The main tools that have been exploited are [PyTorch](https://pytorch.org/) (1.13.0), [PyTorch-Lightning](https://www.pytorchlightning.ai/index.html) (1.5.10), [Pytorch-geometric](https://pytorch-geometric.readthedocs.io/en/latest/install/installation.html) (2.3.0) and [Weights & Biases](https://wandb.ai/)

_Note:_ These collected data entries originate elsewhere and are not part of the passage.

(** * fastchat/serve/cli.py: the conversation I/O layer

    A shallow embedding of the three [ChatIO] implementations of
    [fastchat/serve/cli.py] ([SimpleChatIO], [RichChatIO], [FileInputChatIO])
    and of the Python string built-ins they call, followed by the properties
    of the word-by-word printer, of the markdown line transformation and of
    the prompting functions.

    Conventions.  A Python [str] is a [string]; its characters are read as the
    code points U+0000..U+00FF.  A generator consumed by a [for] loop is the
    finite list of the values it yields.  The console, the keyboard, the
    socket and the file system are fields of an explicit [world] that every
    effectful function takes and returns.  A raised exception is the [Raise]
    alternative of [result]. *)

From Stdlib Require Import String Ascii List Arith Bool Lia.
From stdpp Require Import base option list sorting gmap strings.
Import ListNotations.

#[local] Open Scope string_scope.
#[local] Open Scope nat_scope.
#[local] Open Scope list_scope.

(** ** Python built-ins on [str] *)

Module Py.

Definition SP : ascii := " "%char.
Definition LF : ascii := "010"%char.
Definition CR : ascii := "013"%char.

(** [str.isspace] on one character: the ASCII white space
    (TAB, LF, VT, FF, CR, FS, GS, RS, US, SPACE) and, above it, NEL and
    NBSP. *)
Definition isspace (c : ascii) : bool :=
  let n := nat_of_ascii c in
  ((9 <=? n)%nat && (n <=? 13)%nat) || ((28 <=? n)%nat && (n <=? 31)%nat)
  || (n =? 32)%nat || (n =? 133)%nat || (n =? 160)%nat.

(** The line boundaries of [str.splitlines]: LF, VT, FF, CR, FS, GS, RS
    and NEL (US and SPACE are white space but do not end a line). *)
Definition islinebreak (c : ascii) : bool :=
  let n := nat_of_ascii c in
  ((10 <=? n)%nat && (n <=? 13)%nat) || ((28 <=? n)%nat && (n <=? 30)%nat)
  || (n =? 133)%nat.

(** [s.lstrip()] *)
Fixpoint lstrip (s : string) : string :=
  match s with
  | EmptyString => EmptyString
  | String c s' => if isspace c then lstrip s' else s
  end.

(** [s.rstrip()]: a character is dropped when it is white space and
    nothing survives to its right. *)
Fixpoint rstrip (s : string) : string :=
  match s with
  | EmptyString => EmptyString
  | String c s' =>
      match rstrip s' with
      | EmptyString => if isspace c then EmptyString else String c EmptyString
      | r => String c r
      end
  end.

(** [s.strip()] *)
Definition strip (s : string) : string := rstrip (lstrip s).

(** [s.split(sep)] for a separator of one character: every occurrence of
    [sep] ends a field, so consecutive separators give empty fields and the
    result is never the empty list. *)
Fixpoint split (sep : ascii) (s : string) : list string :=
  match s with
  | EmptyString => [EmptyString]
  | String c s' =>
      if Ascii.eqb c sep then EmptyString :: split sep s'
      else match split sep s' with
           | [] => [String c EmptyString]
           | t :: ts => String c t :: ts
           end
  end.

(** [sep.join(l)] *)
Fixpoint join (sep : string) (l : list string) : string :=
  match l with
  | [] => EmptyString
  | [x] => x
  | x :: l' => x +:+ sep +:+ join sep l'
  end.

(** [s.startswith(p)] *)
Definition startswith (s p : string) : bool := String.prefix p s.

(** [s.splitlines()]: the lines of [s] without their line boundaries;
    CR LF counts as one boundary; a boundary at the very end opens no
    further line. *)
Fixpoint splitlines (s : string) : list string :=
  match s with
  | EmptyString => []
  | String c s' =>
      if islinebreak c then
        EmptyString ::
          match s' with
          | String d s'' =>
              if Ascii.eqb c CR && Ascii.eqb d LF then splitlines s''
              else splitlines s'
          | EmptyString => []
          end
      else match splitlines s' with
           | [] => [String c EmptyString]
           | l :: ls => String c l :: ls
           end
  end.

(** [l[a:b]] for indices [0 <= a], [0 <= b] *)
Definition slice {A} (a b : nat) (l : list A) : list A := drop a (take b l).

End Py.

Definition nl : string := String Py.LF EmptyString.

(** ** Exceptions, results and the world *)

Inductive exn : Type :=
| UnboundLocalError
| AttributeError
| EOFError
| FileNotFoundError
| ConnectionClosed.

Inductive result (A : Type) : Type :=
| Ok (a : A)
| Raise (e : exn).
Arguments Ok {A} a.
Arguments Raise {A} e.

(** What the program can see and change outside its own variables. *)
Record world : Type := World {
  stdout : list string;        (* the writes made to the console, oldest first *)
  stdin : list string;         (* the lines still to be read from the keyboard *)
  live : list string;          (* the markdown sources handed to the live display *)
  ws_sent : list string;       (* the frames sent on the socket *)
  ws_inbox : list string;      (* the frames of the peer that no recv has returned yet *)
  files : gmap string string   (* the text files, by path *)
}.

Definition write (s : string) (w : world) : world :=
  World (stdout w ++ [s]) (stdin w) (live w) (ws_sent w) (ws_inbox w) (files w).

(** [print(s, end=e, flush=True)] *)
Definition print_ (s e : string) (w : world) : world := write (s +:+ e) w.

(** [input(prompt)]: the prompt goes to the console without a line end, then
    one line is read; [EOFError] when the keyboard has nothing more. *)
Definition input (prompt : string) (w : world) : result string * world :=
  let w := write prompt w in
  match stdin w with
  | [] => (Raise EOFError, w)
  | l :: rest =>
      (Ok l, World (stdout w) rest (live w) (ws_sent w) (ws_inbox w) (files w))
  end.

(** [live.update(Markdown(src))] *)
Definition live_update (src : string) (w : world) : world :=
  World (stdout w) (stdin w) (live w ++ [src]) (ws_sent w) (ws_inbox w) (files w).

(** [await websocket.recv()] *)
Definition recv (w : world) : result string * world :=
  match ws_inbox w with
  | [] => (Raise ConnectionClosed, w)
  | m :: rest =>
      (Ok m, World (stdout w) (stdin w) (live w) (ws_sent w) rest (files w))
  end.

(** [open(path, 'r')] followed by [f.read()] *)
Definition read_file (path : string) (w : world) : result string :=
  match files w !! path with
  | Some contents => Ok contents
  | None => Raise FileNotFoundError
  end.

(** One element of the generation stream: the dict of which the printers
    read the key ["text"]. *)
Record outputs : Type := Outputs { text : string }.

(** The values the variable [line] of [SimpleChatIO.prompt_for_input] can
    hold: a [str], or the coroutine object that a call of an [async def]
    function returns (kept with the argument of the call). *)
Inductive pyobj : Type :=
| PyStr (s : string)
| PyCoroutine (prompt : option string).

(** [o.strip()]: a coroutine object has no attribute [strip]. *)
Definition obj_strip (o : pyobj) : result string :=
  match o with
  | PyStr s => Ok (Py.strip s)
  | PyCoroutine _ => Raise AttributeError
  end.

(** ** class SimpleChatIO *)

Module SimpleChatIO.

(** The object: [self._multiline].  The socket [self.websocket] is the
    [ws_sent] and [ws_inbox] part of the world. *)
Record t : Type := { multiline : bool }.

(** Modelled from the spec: [send_message_to_websocket] is called by
    [receive_input_from_websocket] and defined nowhere in [cli.py]; the
    prompt label is sent over the Transport Session as one outbound frame. *)
Definition send_message_to_websocket (message : string) (w : world) : world :=
  World (stdout w) (stdin w) (live w) (ws_sent w ++ [message]) (ws_inbox w) (files w).

(** The body of [receive_input_from_websocket], which runs only when the
    coroutine is awaited. *)
Definition receive_input_from_websocket_body
    (prompt : option string) (w : world) : result string * world :=
  let w :=
    match prompt with
    | Some (String c p) => send_message_to_websocket (String c p) w
    | Some EmptyString | None => w
    end in
  match recv w with
  | (Ok user_input, w) => (Ok user_input, print_ user_input nl w)
  | (Raise e, w) => (Raise e, w)
  end.

(** [self.receive_input_from_websocket(prompt)]: the function is declared
    [async def], so the call runs no statement of the body and returns a
    coroutine object. *)
Definition receive_input_from_websocket
    (self : t) (prompt : option string) (w : world) : result pyobj * world :=
  (Ok (PyCoroutine prompt), w).

(** The [while True] loop of the multi-line branch; [None] when [fuel]
    iterations were not enough. *)
Fixpoint prompt_loop (fuel : nat) (self : t) (line : pyobj)
    (prompt_data : list string) (w : world) : option (result string * world) :=
  match fuel with
  | O => None
  | S fuel =>
      match obj_strip line with
      | Raise e => Some (Raise e, w)
      | Ok stripped =>
          let prompt_data := prompt_data ++ [stripped] in
          match receive_input_from_websocket self None w with
          | (Ok line, w) => prompt_loop fuel self line prompt_data w
          | (Raise EOFError, w) => Some (Ok (Py.join nl prompt_data), w)
          | (Raise e, w) => Some (Raise e, w)
          end
      end
  end.

Definition prompt_for_input (fuel : nat) (self : t) (role : string) (w : world)
    : option (result string * world) :=
  if negb (multiline self) then Some (input (role +:+ ": ") w)
  else
    let prompt_data := [] in
    match receive_input_from_websocket self
            (Some (role +:+ " [ctrl-d/z on empty line to end]: ")) w with
    | (Ok line, w) => prompt_loop fuel self line prompt_data w
    | (Raise e, w) => Some (Raise e, w)
    end.

Definition prompt_for_output (self : t) (role : string) (w : world) : world :=
  print_ (role +:+ ": ") EmptyString w.
(** * Receipt entity decoding: a shallow embedding of the Python sources

    Embedded sources:
    - [src/replicate_deployment/predict.py]            (module [Predict])
    - [src/replicate_deployment/layoutlmv3/predict.py] (module [LayoutLMv3])
    - [src/client.py]                                  (module [Client])

    A Python [str] is a sequence of Unicode code points, so a string is a
    list of code points ([N]); a [dict] is a [gmap], which is the [dict]
    up to the order of its keys, as Python's [==] compares it; Python
    lists are lists; Python integers are [Z]. *)

From Stdlib Require Import ZArith QArith Lia Ascii String DecimalString.
From stdpp Require Import base option list gmap.

Local Open Scope list_scope.

(** ** Python strings *)

Abbreviation str := (list N).

(** An ASCII literal of the source, as code points. *)
Definition lit (s : string) : str :=
  N_of_ascii <$> list_ascii_of_string s.
Arguments lit s%_string.

(** The byte-level BPE word-boundary marker, U+0120. *)
Definition G_dot : str := [288%N].

(** ["\n"] *)
Definition nl : str := [10%N].

Module Py.

(** [str.isspace] on one code point (CPython's [_PyUnicode_IsWhitespace]);
    the same class is [\s] of [re] on [str] patterns. *)
Definition isspace (c : N) : bool :=
  ((9 <=? c) && (c <=? 13) || (28 <=? c) && (c <=? 32) ||
   (c =? 133) || (c =? 160) || (c =? 5760) ||
   (8192 <=? c) && (c <=? 8202) ||
   (c =? 8232) || (c =? 8233) || (c =? 8239) || (c =? 8287) ||
   (c =? 12288))%N.

(** [s.startswith(p)] *)
Fixpoint startswith (p s : str) : bool :=
  match p, s with
  | [], _ => true
  | _ :: _, [] => false
  | a :: p', b :: s' => (a =? b)%N && startswith p' s'
  end.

### Requirements to run the notebook

In [1]:
# !pip install torch==1.12.1+cu113 torchvision==0.13.1+cu113 torchaudio==0.12.1 --extra-index-url https://download.pytorch.org/whl/cu113
# !pip install pytorch-lightning==1.5.10
# !pip install pyg_lib torch_scatter torch_sparse torch_cluster torch_spline_conv -f https://data.pyg.org/whl/torch-1.12.0+cu113.html
# !pip install torch_geometric
# !pip install wandb
# !pip install ogb

## Importing the libraries

In [2]:
######## IMPORT EXTERNAL FILES ###########
import torch
import torch.nn.functional as F
import torch.nn.utils.parametrize as parametrize
import torch.nn as nn

import torch_geometric
from torch_geometric.loader import DataLoader
from torch_geometric.transforms import RandomLinkSplit
from torch_geometric.utils import negative_sampling

import pytorch_lightning as pl
from pytorch_lightning.callbacks.early_stopping import EarlyStopping
from pytorch_lightning.callbacks import Callback
from pytorch_lightning.loggers import WandbLogger

import wandb
######### IMPORT INTERNAL FILES ###########
import sys
sys.path.append("../../src")
from GRAFF import *
from config import *

  from .autonotebook import tqdm as notebook_tqdm


Link prediction features initialized.....


### System configuration

In [3]:
device = 'cuda' if torch.cuda.is_available() else 'cpu'
num_gpus = 1 if device == 'cuda' else 0

if wb:
    wandb.login()

Failed to detect the name of this notebook, you can set it manually with the WANDB_NOTEBOOK_NAME environment variable to enable code saving.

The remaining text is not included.